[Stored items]
Lemma before_snoc x y z l :
  before x y (l ++ [z]) -> before x y l \/ (y = z /\ In x l).
Proof.
  induction l as [|a l IH]; simpl; intros H.
  - inversion H as [l' Hy|b l' Hb]; subst; [contradiction|inversion Hb].
  - inversion H as [l' Hy|b l' Hb]; subst.
    + apply in_app_or in Hy as [Hy|[->|[]]].
      * left. now apply before_here.
      * right. split; [reflexivity | now left].
    + destruct (IH Hb) as [Hl|[-> Hx]].
      * left. now apply before_later.
      * right. split; [reflexivity | now right].
Qed.
Lemma before_In x y l : before x y l -> In x l /\ In y l.
Proof.
  induction 1 as [l Hy|a l _ [Hx Hy]]; split;
    [now left | now right | now right | now right].
Qed.

Lemma before_asym x y l : NoDup l -> before x y l -> before y x l -> False.
Proof.
  induction l as [|a l IH]; intros Hnd Hxy Hyx; [inversion Hxy|].
  inversion Hnd as [|? ? Ha Hnd']; subst.
  inversion Hxy as [l' Hy|b l' Hxy']; subst.
  - inversion Hyx as [l' Hx|b l' Hyx']; subst.
    + contradiction.
    + apply before_In in Hyx' as [_ Hx]. contradiction.
  - inversion Hyx as [l' Hx|b l' Hyx']; subst.
    + apply before_In in Hxy' as [_ Hy]. contradiction.
    + now apply IH.
Qed.

Lemma before_cases x y l :
  In x l -> In y l -> x = y \/ before x y l \/ before y x l.
Proof.
  induction l as [|a l IH]; intros Hx Hy; [contradiction|].
  destruct Hx as [->|Hx], Hy as [->|Hy].
  - now left.
  - right. left. now apply before_here.
  - right. right. now apply before_here.
  - destruct (IH Hx Hy) as [H|[H|H]]; [now left | right; left | right; right];
      now apply before_later.
Qed.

Task to complete: The expected output is one number, the tally of lines above containing "contradiction".

Your response: 5